Storm’s coming this way
.
He looked at the boarded-up elementary
school across the road. A godforsaken-looking place this; the sort of urban cancer that
ate has-been, rustbelt cities like Baltimore, Detroit, Indianapolis from within, like
tooth decay, rotting them from the inside out. He wondered why the building hadn’t
been bulldozed years ago – put out of its misery. Actually, the same could be said for
this whole sorry town.
‘Let’s just get this done,
before we all get soaked and catch our deaths standing out here.’
Maddy waved at Becks as she took her place in
her taped square. ‘See you on the other side. Don’t be long now.’
‘Yes, Madelaine.’
She turned to Rashim. ‘You good to
go?’
He centred his feet, checked arms and legs
were well and truly inside the square. ‘I’m ready.’
‘OK, computer-Bob, beam me
down!’
Rashim looked sideways at her.
‘
Beam me down?
’
‘I’ve always wanted to say
that.’ She gave a guilty shrug. ‘It’s a
Star Trek
thing.’
On the monitor on the desk, the cursor
danced across the black dialogue box. Maddy’s eyes weren’t good enough to
read that, but it was a one-word response. Undoubtedly ‘affirmative’.

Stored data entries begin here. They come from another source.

(** * politeia: the fonero plugin of the record cache

    A shallow embedding of the cockroachdb cache plugin
    (package [cockroachdb]: the command handlers, [newVoteResults], the
    conversion functions) and of the in-memory test cache (package
    [testcache]), followed by the properties of the vote tally, the
    authorize-vote table, the inventory gate, ballots and comments.

    Go values are modelled as follows: [uint64], [uint32], [int64] and
    [int] as [Z] (with the 64-bit wrap-around written out where the code
    does arithmetic), [float64] as IEEE binary64 through the executable
    specification [SpecFloat], [string] as [string], slices as lists and
    Go maps as [gmap]. *)

From Stdlib Require Import ZArith String Ascii SpecFloat.
From Stdlib Require DecimalString HexadecimalString.
From Stdlib Require DecimalPos DecimalN.
From stdpp Require Import base tactics option list sorting strings gmap.

Local Open Scope string_scope.
Local Open Scope list_scope.
Local Open Scope Z_scope.

(** ** The Go runtime and standard library, as far as the plugin uses them *)

Module Go.

(** Arithmetic on [uint64] wraps around. *)
Definition u64 (z : Z) : Z := z mod 2 ^ 64.

Definition MaxUint64 : Z := 2 ^ 64 - 1.

(** [strings.Split(s, sep)] for a separator of one character (the
    plugin only splits on [","]): the pieces between the separators, so
    a string without separator, the empty one included, gives one
    piece. *)
Fixpoint Split (s : string) (sep : ascii) : list string :=
  match s with
  | EmptyString => [EmptyString]
  | String a s' =>
      if Ascii.eqb a sep then EmptyString :: Split s' sep
      else match Split s' sep with
           | [] => [String a EmptyString]
           | piece :: pieces => String a piece :: pieces
           end
  end.

(** [strings.Join(elems, sep)]. *)
Fixpoint Join (elems : list string) (sep : string) : string :=
  match elems with
  | [] => ""
  | [e] => e
  | e :: rest => e +:+ sep +:+ Join rest sep
  end.

(** [strconv.FormatUint(v, 10)], also [fmt.Sprint] of a [uint64]. *)
Definition FormatUint10 (v : Z) : string :=
  DecimalString.NilEmpty.string_of_uint (N.to_uint (Z.to_N v)).

(** [strconv.FormatUint(v, 16)]: lower-case digits, no prefix. *)
Definition FormatUint16 (v : Z) : string :=
  HexadecimalString.NilEmpty.string_of_uint (N.to_hex_uint (Z.to_N v)).

Definition digit_of_ascii (a : ascii) : option Z :=
  let n := Z.of_N (N_of_ascii a) in
  if (48 <=? n) && (n <=? 57) then Some (n - 48) else None.

Fixpoint parse_digits (acc : Z) (s : string) : option Z :=
  match s with
  | EmptyString => Some acc
  | String a s' =>
      match digit_of_ascii a with
      | Some d => parse_digits (10 * acc + d) s'
      | None => None
      end
  end.

(** [strconv.ParseUint(s, 10, 64)]: a non-empty string of decimal
    digits whose value fits 64 bits; anything else is an error. *)
Definition ParseUint10 (s : string) : option Z :=
  match s with
  | EmptyString => None
  | _ => match parse_digits 0 s with
         | Some v => if v <=? MaxUint64 then Some v else None
         | None => None
         end
  end.

(** *** float64 *)

Definition prec : Z := 53.
Definition emax : Z := 1024.

Definition float64 : Type := spec_float.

Energy pulsed through wires and circuit
boards, filling the classroom with a gentle hum. Maddy felt her hair lift off her
shoulders from the build-up of static charge, then, as before, the rise in pitch and
volume culminated in a sudden release.
And an anti-climactic puff of vacated
air.
They were gone.
Becks immediately set to work, picking up
the dusty bucket chair on which a dozen circuit boards hung suspended in an improvised
case – a metal filing cabinet with the drawers pulled out and discarded. Gently, she set
it down in its square in perfect silence. But in that silence an unspoken conversation
was going on between her and computer-Bob.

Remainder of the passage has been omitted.